The Yellowstone herd, which began with 23 animals in 1902, is unique. It's the only population that remains free-ranging.
Although transmission of brucellosis from bison to cattle is possible, cases of transmission of the disease in the wild have yet to be documented. The policy is being dictated by hysteria rather than scientific evidence.
The death of the bison is particularly painful for Indians, who would like to see buffalo restored to their lands. "We understand what's happening to the buffalo because the same thing happened to us," said Fred DuBray, a Lakota from the Cheyenne River Sioux Tribe. There was a time when government policy was to kill Native Americans on sight.".
Bison are not an endangered species. In 1997, more than 150,000 existed in public and private herds in the USA and Canada; most are raised for meat.

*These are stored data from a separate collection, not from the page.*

(** Between operations both endpoints agree on the counters: the tokens [q] are
    in the channel, the oldest at index [t]. *)
Definition channel_rep (g : geometry) (p : Producer.t) (c : Consumer.t) (m : Machine X)
    (t : Z) (q : list (list byte)) : Prop :=
  connected g p c m /\
  cb_at (Base.circular_buffer_at (gCapacity g) (gProducer g)) (t + Z.of_nat (length q)) t m /\
  cb_at (Base.circular_buffer_at (gCapacity g) (gConsumer g)) (t + Z.of_nat (length q)) t m /\
  Z.of_nat (length q) <= gCapacity g /\
  holds_tokens g m t q.

End Representation.

(** What the operations of the two endpoints may write. *)
Abbreviation coordination_footprint g := [(gProducer g, 16); (gConsumer g, 16)] (only parsing).
Abbreviation push_footprint g := [token_range g; (gProducer g, 16); (gConsumer g, 16)] (only parsing).

(** ** Helper lemmas *)

(** The facts of a [connected] hypothesis, under fixed names. *)
Ltac connected_facts H :=
  pose proof H as [Hptok Hctok Hpcb Hccb Hpsl Hcsl Hptb Hctb Hpcc Hcpc Hdpc Hdpt Hdct];
  pose proof (tb_sizes _ _ _ Hptb) as Hsizes.

Section Facts.
Context {X : Type} {B : CommBackend X} `{!CommSpec X}.
Implicit Types m : Machine X.

Lemma connected_sizes g p c m : connected g p c m -> token_sizes g.
Proof. intros Hc. apply (con_ptokens _ _ _ _ Hc). Qed.

Lemma connected_writes R g p c m m' : writes R m m' -> connected g p c m -> connected g p c m'.
Proof.
  intros W Hc. connected_facts Hc. split; try done; try (by eapply is_token_buffer_writes);
    rewrite ?(writes_backed_by _ _ _ _ _ W); try done; by setoid_rewrite (writes_slot_at _ _ _ _ _ _ W).
Qed.

(** The representation is kept by stores to other memory. *)
Lemma channel_rep_writes R g p c m m' t q :
  channel_rep g p c m t q -> writes R m m' -> apart R (gProducer g) 16 -> apart R (gConsumer g) 16 ->
  apart R (gTokens g) (gTokenSize g * gCapacity g) -> channel_rep g p c m' t q.
Proof.
  intros (Hc & HP & HC & Hlen & Hh) W ???. pose proof (connected_sizes _ _ _ _ Hc). split_and!; [|..|done|].
  - by eapply connected_writes.
  - by eapply cb_at_writes.
  - by eapply cb_at_writes.
  - by eapply holds_tokens_writes.
Qed.

(** The second half of a push: the head is advanced and published. *)
Lemma run_publish g p c m h t hc tc n src :
  connected g p c m ->
  cb_at (Base.circular_buffer_at (gCapacity g) (gProducer g)) h t m ->
  cb_at (Base.circular_buffer_at (gCapacity g) (gConsumer g)) hc tc m ->
  t <= h -> 0 <= n -> h - t + n <= gCapacity g -> h + n < SIZE_BOUND ->
  exists m',
    run (_ ← CommunicationManager.fenceLocal (Producer.pcm p) src n 0;
         _ ← CircularBuffer.advanceHead (Producer.circular p) n;
         _ ← CommunicationManager.memcpyGL (Producer.ccm p) (Producer._consumerCoordinationBuffer p)
               (_HICR_CHANNEL_HEAD_ADVANCE_COUNT_IDX *w SIZEOF_SIZE_T)
               (Producer.coordination p) (_HICR_CHANNEL_HEAD_ADVANCE_COUNT_IDX *w SIZEOF_SIZE_T) SIZEOF_SIZE_T;
         CommunicationManager.fenceLocal (Producer.ccm p) (Producer.coordination p) 1 0) m = Done tt m' /\
    writes (coordination_footprint g) m m' /\
    cb_at (Base.circular_buffer_at (gCapacity g) (gProducer g)) (h + n) t m' /\
    cb_at (Base.circular_buffer_at (gCapacity g) (gConsumer g)) (h + n) tc m'.
Proof.
  intros Hc HP HC ????. connected_facts Hc. pose proof (capacity_bound _ Hsizes).
  rewrite (run_bind_Done _ _ _ _ _ (fenceImplLocal_ok (Producer.pcm p) src n 0 m)). rewrite Hpcb.
  destruct (run_advanceHead_at _ _ h t m n HP) as (m1 & E1 & W1 & HP1); [size_lia..|].
  rewrite (run_bind_Done _ _ _ _ _ E1).
  assert (HC1 : cb_at (Base.circular_buffer_at (gCapacity g) (gConsumer g)) hc tc m1).
  { eapply cb_at_writes; eauto with hicr. }
  destruct Hpsl as (np & ? & Hp), Hcsl as (nc & ? & Hcs).
  destruct (run_copy_head (Producer.ccm p) (Producer._consumerCoordinationBuffer p) (Consumer.coordination c)
              (Producer.coordination p) m1 (gConsumer g) nc (gProducer g) np _ _ _ _ _ _
              ltac:(by apply (writes_backed_by _ _ _ _ _ W1)) ltac:(by apply (writes_slot_at _ _ _ _ _ _ W1))
              ltac:(by apply (writes_slot_at _ _ _ _ _ _ W1)) ltac:(done) ltac:(done) HP1 HC1)
    as (m2 & E2 & W2 & HC2).
  exists m2. split_and!.
  - erewrite run_bind_Done by exact E2. apply fenceImplLocal_ok.
  - writes_by W1 W2.
  - eapply cb_at_writes; eauto with hicr.
  - done.
Qed.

Eradicating brucellosis from domestic cattle has been a 65-year, $3.5 milliard effort. It's a very real threat. Bison and elk are the last reservoir of the disease, and 50 percent of the Yellowstone bison have brucellosis. Thirty-seven states have achieved a brucellosis-free status from the inspection service by 1997. Montana, where agriculture and livestock are mainstays of the economy, received the status in 1985. The certification allows ranchers to sell cattle on the open market without having to complete costly testing procedures.